→ **Work task**
Below are some records. Reproduce them exactly from their first line through the line with "match offer with", inclusive.

[Source data]
%%

(* ===== verification/CaptureRun.v ===== *)
(** * CaptureRun: from the queue to the reader

    The queue of BufferedWriter in front of the corpus writer: a capture closed the way
    src/src/Runtime/src/Capture/Coordinator/RecorderCaptureSession.cpp closes it ([finish], the
    final drain, [drainFrozen], [finalize]) and read back; and a reference payload the queue
    can lose. *)
From stdpp Require Import base list numbers strings gmap sorting.
From S2P Require Import Prelude Codec Layout Format Samples DepthTransaction SourceState Disk.
From S2P Require Import Metadata BlockCodec Cut Segment Writer WriterShape WriterInv WriterSteps.
From S2P Require Import WriterCalls WriterCuts WriterRun Storage StorageCalls.
From S2P Require Import Reader ReaderLoops ReaderMerge ReaderSelect ReaderRun StorageRun.
From S2P Require Import BufferedWriter BufferedRun.
Local Open Scope Z_scope.

Definition callRecord (call : Call) : option BinaryMarketRecord :=
  match call with Append record => Some record | _ => None end.
Definition offerRecord (offer : Offer) : option BinaryMarketRecord :=
  match offer with OfferRecord record => Some record | _ => None end.

Lemma omap_queue_calls log : omap callRecord (List.filter isQueueCall log) = omap callRecord log.
Proof. induction log as [|call log IH]; [done|]. destruct call; cbn; by rewrite ?IH. Qed.
Lemma omap_offer_calls offers : omap callRecord (map offerCall offers) = omap offerRecord offers.
Proof. induction offers as [|offer offers IH]; [done|]. destruct offer; cbn; by rewrite IH. Qed.

Section capture.
Context `{CxetMarket} `{Codec : ByteBlockCodec} `{!ByteBlockLaws Codec}.

Lemma perform_some call s : exists status s', perform call (Some s) = (status, Some s').
Proof.
  destruct call; cbn; unfold registerSources, append, appendGap, updateProgress, setReferencePayload, publishCut,
    beginFinalDrain, finalize, whenActive; destruct (negb (wr_active s)); try (by eauto);
    match goal with |- context [let '(_, _) := ?f in _] => destruct f as [status s'] end; by eauto.
Qed.

(** The calls of the queue are a run of the writer. *)
Lemma called_run config s0 log0 writer log : called (W := BinaryMarketCorpusWriter) (Some s0) writer log -> writer_run config s0 log0 ->
  exists s, writer = Some s /\ writer_run config s (log0 ++ omap callRecord log).
Proof.
  intros Hc Hrun. induction Hc as [|writer log call status writer' Hc IH Hok Ht].
  - exists s0. split; [done|]. by rewrite app_nil_r.
  - destruct IH as (s & -> & IH). cbn in Ht. destruct (perform_some call s) as (status' & s' & E).
    rewrite E in Ht. injection Ht as <- <-. exists s'. split; [done|].
    pose proof (run_called config s _ call status' s' IH Hok E) as Hr.
    destruct (isOk status') eqn:Eok.
    + apply isOk_true in Eok as ->. rewrite omap_app. destruct call; cbn in *; by rewrite ?app_nil_r, ?app_assoc in *.
    + by destruct call, status'.
Qed.

(** C1: A capture through the queue is read back: whatever the interleaving of its
    threads and the faults of the disk, if the closing drain and [finalize] report success,
    the reader's merge is a permutation of the records whose [append] on the queue answered
    Ok (after those the writer already had), in the strict emission order, and a selection is
    the part of it in the requested interval, sources and channels. *)
Theorem capture_roundtrip config s0 log0 capacity now start schedule writer closed
    reason finalized clock s' request selection :
  writer_run config s0 log0 -> in_u32 capacity ->
  startQueue capacity now (newQueue (W := BinaryMarketCorpusWriter) (Some s0)) = (Ok, start) -> Forall stepOk schedule ->
  let st := runQueue schedule start in
  bw_worker st = AtEnd -> perform BeginFinalDrain (bw_writer st) = (Ok, writer) ->
  drainFrozen ((joinQueue st).2 <| bw_writer := writer |>) = (Ok, closed) ->
  StopReason.Requested <= reason <= StopReason.ParserDisconnected -> in_i64 finalized ->
  finalize reason finalized clock (bw_writer closed) = (Ok, Some s') ->
  select (w_files (wr_disk s')) request = Some (inr selection) ->
  exists state output rows,
    open (w_files (wr_disk s')) request = Some (inr (state, output)) /\ cs_request state = request /\
    rows ≡ₚ log0 ++ omap offerRecord (bw_accepted st) /\ StronglySorted before rows /\
    se_records selection = List.filter (inSelection state) rows.
Proof.
  intros Hrun Hcap Hstart Hsteps st Hend Hbegin Hdrain Hreason Hf Hfin Hsel.
  destruct (started_inv capacity now (Some s0) start schedule Hcap Hstart Hsteps) as [Hi _]. fold st in Hi.
  destruct (closed_hands_over (Some s0) st writer closed Hi Hend Hbegin Hdrain) as (_ & log & Hc & Hlog).
  destruct (called_run config s0 log0 _ _ Hc Hrun) as (s & Hs & Hr).
  unfold BinaryMarketCorpusWriter in *. rewrite Hs in Hfin.
  rewrite <- omap_queue_calls, Hlog, omap_offer_calls in Hr.
  exact (recording_roundtrip config s _ reason finalized clock s' request selection Hr Hreason Hf Hfin Hsel).
Qed.
End capture.

(** ** A sample capture *)

Section samples.
Import Stored.

Lemma startedRun : writer_run sampleConfig startedState [].
Proof.
  assert (exists disk, start sampleConfig RootMissing emptyWorld None =
    (Ok, (Some startedState, disk))) as [disk Hs] by (eexists; vm_compute; reflexivity).
  exact (run_started sampleConfig RootMissing emptyWorld disk None startedState sampleConfig_ok Hs).
Qed.

Definition captureStart : BufferedCorpusWriter BinaryMarketCorpusWriter :=
  (startQueue 2 0 (newQueue (W := BinaryMarketCorpusWriter) (Some startedState))).2.
Definition captureSchedule : list QueueStep :=
  replicate 6 (Enqueue (OfferRecord sampleTrade)) ++ [Stop] ++ works 12.
Abbreviation captureEnd := (runQueue captureSchedule captureStart).
Definition captureDrain : BufferedCorpusWriter BinaryMarketCorpusWriter :=
  (joinQueue captureEnd).2 <| bw_writer := (perform BeginFinalDrain (bw_writer captureEnd)).2 |>.
Definition captureClosed : BufferedCorpusWriter BinaryMarketCorpusWriter := (drainFrozen captureDrain).2.
Definition captureFinal : WriterState := stateOf (finalize StopReason.Requested 9000 78 (bw_writer captureClosed)).
Definition captureSelection : BinaryMarketSelection :=
  match select (w_files (wr_disk captureFinal)) sampleRequest with
  | Some (inr selection) => selection
  | _ => sampleSelection
  end.

Lemma capture_started : startQueue 2 0 (newQueue (W := BinaryMarketCorpusWriter) (Some startedState)) = (Ok, captureStart).
Proof. vm_compute. reflexivity. Qed.
Lemma captureSchedule_ok : Forall stepOk captureSchedule.
Proof.
  apply Forall_app. split; [apply Forall_replicate, sampleTrade_fits|]. apply Forall_app.
  split; [by constructor|apply works_ok].
Qed.
Lemma capture_ended : bw_worker captureEnd = AtEnd.
Proof. vm_compute. reflexivity. Qed.
Lemma capture_begun : (perform BeginFinalDrain (bw_writer captureEnd)).1 = Ok.
Proof. vm_compute. reflexivity. Qed.
Lemma capture_drained : (drainFrozen captureDrain).1 = Ok.
Proof. vm_compute. reflexivity. Qed.
Lemma capture_finalized :
  finalize StopReason.Requested 9000 78 (bw_writer captureClosed) = (Ok, Some captureFinal).
Proof. vm_compute. reflexivity. Qed.
Lemma capture_selected : select (w_files (wr_disk captureFinal)) sampleRequest = Some (inr captureSelection).
Proof. vm_compute. reflexivity. Qed.

Lemma pair_of_status {A} (result : Status * A) status : result.1 = status -> result = (status, result.2).
Proof. destruct result. by intros <-. Qed.

Lemma capture_roundtrip_witness :
  se_records captureSelection = [sampleTrade] /\
  exists rows, rows ≡ₚ omap offerRecord (bw_accepted captureEnd) /\ StronglySorted before rows.
Proof.
  split; [vm_compute; reflexivity|].
  destruct (capture_roundtrip sampleConfig startedState [] 2 0 captureStart captureSchedule
    (perform BeginFinalDrain (bw_writer captureEnd)).2 captureClosed StopReason.Requested 9000 78 captureFinal
    sampleRequest captureSelection startedRun ltac:(mlia) capture_started captureSchedule_ok capture_ended)
    as (state & output & rows & _ & _ & Hp & Hs & _).
  - exact (pair_of_status _ _ capture_begun).
  - exact (pair_of_status _ _ capture_drained).
  - vm_compute. split; discriminate.
  - mlia.
  - exact capture_finalized.
  - exact capture_selected.
  - rewrite app_nil_l in Hp. exists rows. split; [exact Hp|exact Hs].
Defined.
End samples.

%%

→ **Solution for this problem**
(* ===== verification/CaptureRun.v ===== *)
(** * CaptureRun: from the queue to the reader

    The queue of BufferedWriter in front of the corpus writer: a capture closed the way
    src/src/Runtime/src/Capture/Coordinator/RecorderCaptureSession.cpp closes it ([finish], the
    final drain, [drainFrozen], [finalize]) and read back; and a reference payload the queue
    can lose. *)
From stdpp Require Import base list numbers strings gmap sorting.
From S2P Require Import Prelude Codec Layout Format Samples DepthTransaction SourceState Disk.
From S2P Require Import Metadata BlockCodec Cut Segment Writer WriterShape WriterInv WriterSteps.
From S2P Require Import WriterCalls WriterCuts WriterRun Storage StorageCalls.
From S2P Require Import Reader ReaderLoops ReaderMerge ReaderSelect ReaderRun StorageRun.
From S2P Require Import BufferedWriter BufferedRun.
Local Open Scope Z_scope.

Definition callRecord (call : Call) : option BinaryMarketRecord :=
  match call with Append record => Some record | _ => None end.
Definition offerRecord (offer : Offer) : option BinaryMarketRecord :=
  match offer with OfferRecord record => Some record | _ => None end.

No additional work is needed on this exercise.